Unified enantiospecific synthesis of drimane meroterpenoids enabled by enzyme catalysis and transition metal catalysis

Merging the advantages of biocatalysis and chemocatalysis in retrosynthetic analysis can significantly improve the efficiency and selectivity of natural product synthesis. Here, we describe a unified approach for the synthesis of drimane meroterpenoids by combining heterologous biosynthesis, enzymatic hydroxylation, and transition metal catalysis. In phase one, drimenol was produced by engineering a biosynthetic pathway in Escherichia coli . Cytochrome P450 BM3 from Bacillus megaterium was engineered to catalyze the C-3 hydroxylation of drimenol. By means of nickel-catalyzed reductive coupling, six drimane meroterpenoids (+)-hongoquercins A and B, (+)- ent -chromazonarol, 8- epi -puupehenol, (−)-pelorol, and (−)-mycoleptodiscin A were synthesized in a concise and enantiospecific manner.
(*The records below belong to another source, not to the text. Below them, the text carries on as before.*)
(** Writing an entry of [tools]: what follows it moves with it. *)
Lemma put_tools_declared key id group name : declared_identifier (sync_inherited (with_tools config (om_insert key id (pc_tools config)))) group name =
  if String.eqb name key && (String.eqb group DEFAULT_GROUP || is_follower config group name) then Some id else declared_identifier config group name.
Proof.
  rewrite sync_declared. simpl. unfold declared_identifier, is_follower. destruct (String.eqb group DEFAULT_GROUP) eqn:Eg; simpl.
  { rewrite om_get_insert. rewrite andb_true_r. destruct (String.eqb name key) eqn:E; [apply String.eqb_eq in E as ->|apply String.eqb_neq in E].
    - by rewrite (proj2 (ord_eqb_eq _ _) eq_refl).
    - by rewrite (proj2 (ord_eqb_neq _ _) E). }
  destruct (om_get group (pc_groups config)) as [body|] eqn:Eb; simpl; [|by rewrite andb_false_r].
  destruct (os_mem name (gr_inherited body)) eqn:Ei; [|by rewrite andb_false_r]. rewrite andb_true_r, om_get_insert.
  apply os_mem_In in Ei. destruct (follower_tools _ _ _ Eb Ei) as (id' & Ht & Hb).
  destruct (String.eqb name key) eqn:E; [apply String.eqb_eq in E as ->|apply String.eqb_neq in E].
  - by rewrite (proj2 (ord_eqb_eq _ _) eq_refl).
  - by rewrite (proj2 (ord_eqb_neq _ _) E), Ht, Hb.
Qed.
Lemma put_tools_follower key id group name : is_follower (sync_inherited (with_tools config (om_insert key id (pc_tools config)))) group name = is_follower config group name.
Proof.
  rewrite sync_follower. simpl. change (is_follower (with_tools _ _) group name) with (is_follower config group name).
  destruct (is_follower config group name) eqn:E; [|done]. apply (is_follower_spec _ _ _ Hwf) in E as (body & Hb & Hn).
  destruct (follower_tools _ _ _ Hb Hn) as (id' & Ht & _). rewrite om_get_insert. apply bool_decide_eq_true. destruct (ord_eqb name key); eauto.
Qed.
(** Writing one group. *)
Lemma put_group_declared group body group' name : group <> DEFAULT_GROUP ->
  (forall n, In n (gr_inherited body) -> exists id, om_get n (pc_tools config) = Some id /\ om_get n (gr_tools body) = Some id) ->
  declared_identifier (sync_inherited (with_groups config (om_insert group body (pc_groups config)))) group' name =
  if String.eqb group' group then om_get name (gr_tools body) else declared_identifier config group' name.
Proof.
  intros Hg Hsync. rewrite sync_declared. simpl. unfold declared_identifier. destruct (String.eqb group' group) eqn:E.
  - apply String.eqb_eq in E as ->. rewrite (proj2 (String.eqb_neq _ _) Hg), om_get_insert_eq. simpl.
    destruct (os_mem name (gr_inherited body)) eqn:Ei; [|done]. apply os_mem_In in Ei. destruct (Hsync _ Ei) as (id & -> & ->). done.
  - apply String.eqb_neq in E. rewrite om_get_insert_ne by done. destruct (String.eqb group' DEFAULT_GROUP); [done|].
    destruct (om_get group' (pc_groups config)) as [b|] eqn:Eb; simpl; [|done]. destruct (os_mem name (gr_inherited b)) eqn:Ei; [|done].
    apply os_mem_In in Ei. destruct (follower_tools _ _ _ Eb Ei) as (id & -> & ->). done.
Qed.
Lemma put_group_follower group body group' name :
  (forall n, In n (gr_inherited body) -> is_Some (om_get n (pc_tools config))) ->
  is_follower (sync_inherited (with_groups config (om_insert group body (pc_groups config)))) group' name =
  if String.eqb group' group then os_mem name (gr_inherited body) else is_follower config group' name.
Proof.
  intros Hsync. rewrite sync_follower. unfold is_follower. simpl. destruct (String.eqb group' group) eqn:E.
  - apply String.eqb_eq in E as ->. rewrite om_get_insert_eq. destruct (os_mem name (gr_inherited body)) eqn:Ei; [|done].
    apply os_mem_In, Hsync in Ei. by apply bool_decide_eq_true.
  - apply String.eqb_neq in E. rewrite om_get_insert_ne by done. destruct (om_get group' (pc_groups config)) as [b|] eqn:Eb; [|done].
    destruct (os_mem name (gr_inherited b)) eqn:Ei; [|done]. apply os_mem_In in Ei. destruct (follower_tools _ _ _ Eb Ei) as (id & Ht & _).
    apply bool_decide_eq_true. by rewrite Ht.
Qed.
(** Dropping an entry of [tools]: what followed it keeps its identifier. *)
Lemma drop_tools_declared key group name : declared_identifier (sync_inherited (with_tools config (om_remove key (pc_tools config)))) group name =
  if String.eqb name key && String.eqb group DEFAULT_GROUP then None else declared_identifier config group name.
Proof.
  rewrite sync_declared. simpl. unfold declared_identifier. rewrite om_get_remove. change (ord_eqb name key) with (ord_eqb name key).
  destruct (String.eqb name key) eqn:E; [apply String.eqb_eq in E as ->|apply String.eqb_neq in E].
  - rewrite (proj2 (ord_eqb_eq _ _) eq_refl). destruct (String.eqb group DEFAULT_GROUP); simpl; [done|].
    destruct (om_get group (pc_groups config)) as [b|]; simpl; [|done]. by destruct (os_mem key (gr_inherited b)).
  - rewrite (proj2 (ord_eqb_neq _ _) E). simpl. destruct (String.eqb group DEFAULT_GROUP); [done|].
    destruct (om_get group (pc_groups config)) as [b|] eqn:Eb; simpl; [|done]. destruct (os_mem name (gr_inherited b)) eqn:Ei; [|done].
    apply os_mem_In in Ei. by destruct (follower_tools _ _ _ Eb Ei) as (id & -> & ->).
Qed.
Lemma drop_tools_follower key group name : is_follower (sync_inherited (with_tools config (om_remove key (pc_tools config)))) group name =
  is_follower config group name && negb (String.eqb name key).
Proof.
  rewrite sync_follower. simpl. change (is_follower (with_tools _ _) group name) with (is_follower config group name).
  destruct (is_follower config group name) eqn:Ef; [|done]. simpl. rewrite om_get_remove.
  destruct (String.eqb name key) eqn:E; [apply String.eqb_eq in E as ->|apply String.eqb_neq in E].
  - rewrite (proj2 (ord_eqb_eq _ _) eq_refl). apply bool_decide_eq_false. by intros [? ?].
  - rewrite (proj2 (ord_eqb_neq _ _) E). apply bool_decide_eq_true. apply (is_follower_spec _ _ _ Hwf) in Ef as (body & Hb & Hn).
    destruct (follower_tools _ _ _ Hb Hn) as (id & -> & _). eauto.
Qed.
Lemma follower_declared group name : is_follower config group name = true -> is_Some (om_get name (pc_tools config)).
Proof. intros (body & Hb & Hn)%is_follower_spec; [|done]. destruct (follower_tools _ _ _ Hb Hn) as (id & -> & _). eauto. Qed.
This strategy offers facile access to the congeners of the drimane meroterpenoid family and lays the foundation for activity optimization. A unified synthetic strategy for drimane meroterpenoids was developed by combining heterologous biosynthesis, enzymatic oxidation, and transition metal catalysis. Six drimane meroterpenoids were synthesized in a concise and enantiospecific manner.